How do manufacturers track inventory and cost of goods sold?
Manufacturing inventory is more complex than retail because products move through multiple stages before they’re ready to sell. You’re not just buying finished goods and reselling them. You’re buying raw materials, transforming them through production, and selling the finished product. Each stage needs separate tracking.
Raw materials are the components and supplies you purchase to make your products. When materials move into production, they become work-in-progress inventory. Work-in-progress includes partially completed products plus the labor and overhead costs accumulated so far. Once production is complete, items transfer to finished goods inventory where they wait to be sold.
Cost of goods sold captures everything that went into making the products you actually sold during a period. This includes direct materials, direct labor, and allocated manufacturing overhead like equipment depreciation, factory utilities, and production supervision. Getting COGS right matters because it directly affects your gross profit and your tax liability.
Most manufacturers use a bill of materials for each product. This document lists every component and the quantity required to make one unit. When you produce a batch, the system pulls the appropriate raw materials out of inventory based on the bill of materials. This keeps your raw materials balance accurate without manually counting after every production run.
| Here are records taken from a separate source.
(** X15: a line whose stripped status field holds any character other than
    a digit, an underscore or a sign is rejected, whatever the other fields
    are; a status such as "502, 200" makes the line unparseable. *)
Theorem parse_log_line_rejects_status_text :
  forall line : string,
    all_chars int_char (field line 2) = false ->
    parse_log_line line = Ok None.
Proof.
  intros line Hbad.
  destruct (Nat.lt_ge_cases (length (split (strip line) "|")) 6) as [Hs|Hl].
  - apply parse_log_line_short, Hs.
  - rewrite parse_log_line_long by assumption.
    destruct (int_or_zero_cases (field line 2))
      as [(E2 & _)|[(_ & z & P2 & _)|(_ & _ & ->)]].
    + rewrite E2 in Hbad. discriminate Hbad.
    + apply py_int_accepts_int_chars in P2.
      unfold field in P2 at 1. rewrite strip_idempotent in P2.
      fold (field line 2) in P2. congruence.
    + reflexivity.
Qed.

Lemma parse_log_line_rejects_status_text_witness :
  all_chars int_char
    (field "blue|v1|502, 200|10.0.0.1:80, 10.0.0.2:80|0.1|0.2" 2) = false /\
  parse_log_line "blue|v1|502, 200|10.0.0.1:80, 10.0.0.2:80|0.1|0.2" = Ok None.
Proof.
  split; [reflexivity|].
  apply (parse_log_line_rejects_status_text
           "blue|v1|502, 200|10.0.0.1:80, 10.0.0.2:80|0.1|0.2" eq_refl).
Defined.

(** ** Each step is one of a few outcomes *)

Section OutcomeFacts.

Variable cfg : Config.
Variable clock : nat -> Q.

Lemma can_send_alert_outcome alert_type w :
  exists granted,
    can_send_alert cfg clock alert_type w
      = (Ok granted, after_gate cfg clock alert_type granted w) /\
    (MAINTENANCE_MODE cfg = true -> granted = false) /\
    (MAINTENANCE_MODE cfg = false ->
       granted = Qle_bool (inject_Z (ALERT_COOLDOWN_SEC cfg))
                   (elapsed clock alert_type w)).
Proof.
  destruct (MAINTENANCE_MODE cfg) eqn:Hm.
  - exists false. rewrite can_send_alert_maintenance by assumption.
    unfold after_gate. rewrite Hm. repeat split; congruence.
  - rewrite can_send_alert_normal by assumption.
    exists (Qle_bool (inject_Z (ALERT_COOLDOWN_SEC cfg)) (elapsed clock alert_type w)).
    unfold after_gate. rewrite Hm.
    destruct (Qle_bool _ _); repeat split; congruence.
Qed.

Lemma failover_alert_outcome old_pool new_pool w :
  exists granted,
    failover_alert cfg clock old_pool new_pool w
      = (Ok tt, after_failover_alert cfg clock granted old_pool new_pool w) /\
    fst (can_send_alert cfg clock "failover" w) = Ok granted /\
    (MAINTENANCE_MODE cfg = true -> granted = false).
Proof.
  destruct (can_send_alert_outcome "failover" w) as (g & Hrun & Hm & _).
  exists g. assert (Hg : fst (can_send_alert cfg clock "failover" w) = Ok g)
    by now rewrite Hrun.
  split; [|split; assumption]. destruct g.
  - apply failover_alert_granted, Hg.
  - apply failover_alert_denied, Hg.
Qed.

Lemma recovery_check_outcome new_pool w :
  exists granted,
    recovery_check cfg clock new_pool w
      = (Ok tt, after_recovery_check cfg clock granted new_pool w) /\
    (MAINTENANCE_MODE cfg = true -> granted = false).
Proof.
  unfold after_recovery_check.
  destruct (recovery_condition new_pool (st w)) eqn:Hc.
  - destruct (can_send_alert_outcome "recovery" (advance w)) as (g & Hrun & Hm & _).
    exists g. assert (Hg : fst (can_send_alert cfg clock "recovery" (advance w)) = Ok g)
      by now rewrite Hrun.
    split; [|assumption]. destruct g.
    + now apply recovery_check_granted.
    + now apply recovery_check_denied.
  - exists false. split; [now apply recovery_check_skip | reflexivity].
Qed.

Lemma detect_failover_outcome new_pool w :
  exists granted_failover granted_recovery,
    detect_failover cfg clock new_pool w =
      (Ok (fst (after_detect cfg clock granted_failover granted_recovery new_pool w)),
       snd (after_detect cfg clock granted_failover granted_recovery new_pool w)) /\
    (MAINTENANCE_MODE cfg = true ->
       granted_failover = false /\ granted_recovery = false).
Proof.
  unfold after_detect.
  destruct (current_pool (st w)) as [old_pool|] eqn:Hc.
  - destruct (String.eqb_spec old_pool new_pool) as [->|Hne].
    + exists false, false. split; [now apply detect_failover_same | auto].
    + rewrite (detect_failover_change cfg clock old_pool new_pool w Hc Hne).
      destruct (failover_alert_outcome old_pool new_pool w) as (gf & -> & _ & Hmf).
      cbn [snd].
      destruct (recovery_check_outcome new_pool
                  (with_state (set_current_pool (Some new_pool))
                     (after_failover_alert cfg clock gf old_pool new_pool w)))
        as (gr & -> & Hmr).
      exists gf, gr. split; [reflexivity | auto].
  - exists false, false. split; [now apply detect_failover_initial | auto].
Qed.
Labor tracking requires employees to log time against specific jobs or production runs. Some manufacturers use time clocks with job codes. Others use production software that tracks labor automatically. However you capture it, the hours need to flow into your accounting system so labor costs attach to the correct products.
Overhead allocation is where many manufacturers struggle. You have to spread costs like rent, equipment maintenance, and utilities across your production in a reasonable way. Common methods include allocating based on direct labor hours, machine hours, or units produced. The method should match how your operation actually uses those resources.
Your accounting software needs to handle this complexity. Inventory accounting for manufacturers requires more than basic QuickBooks. You need a system that tracks multiple inventory types, handles production transfers, and calculates COGS accurately when you invoice customers.
Physical inventory counts verify that your system balances match reality. Most manufacturers count finished goods monthly and do full counts including raw materials and work-in-progress quarterly or annually. Discrepancies happen from waste, theft, damage, or recording errors. Finding them quickly prevents your financial statements from drifting further from reality.
The costing method you choose affects how COGS is calculated when prices fluctuate. FIFO assumes you sell oldest inventory first. LIFO assumes newest inventory sells first. Weighted average smooths out price changes. Each method produces different profit numbers when material costs are rising or falling. Pick a method that makes sense for your business and stick with it.
Accurate inventory and COGS tracking gives you real visibility into product profitability. You can see which products make money and which ones lose money once all costs are included. Without accurate tracking, you might be selling products at a loss without knowing it.
For manufacturing businesses, setting up these systems correctly from the start prevents expensive cleanup later. If your current tracking is a mess or you’re not confident in your COGS numbers, getting professional help to rebuild the foundation is usually worth the investment.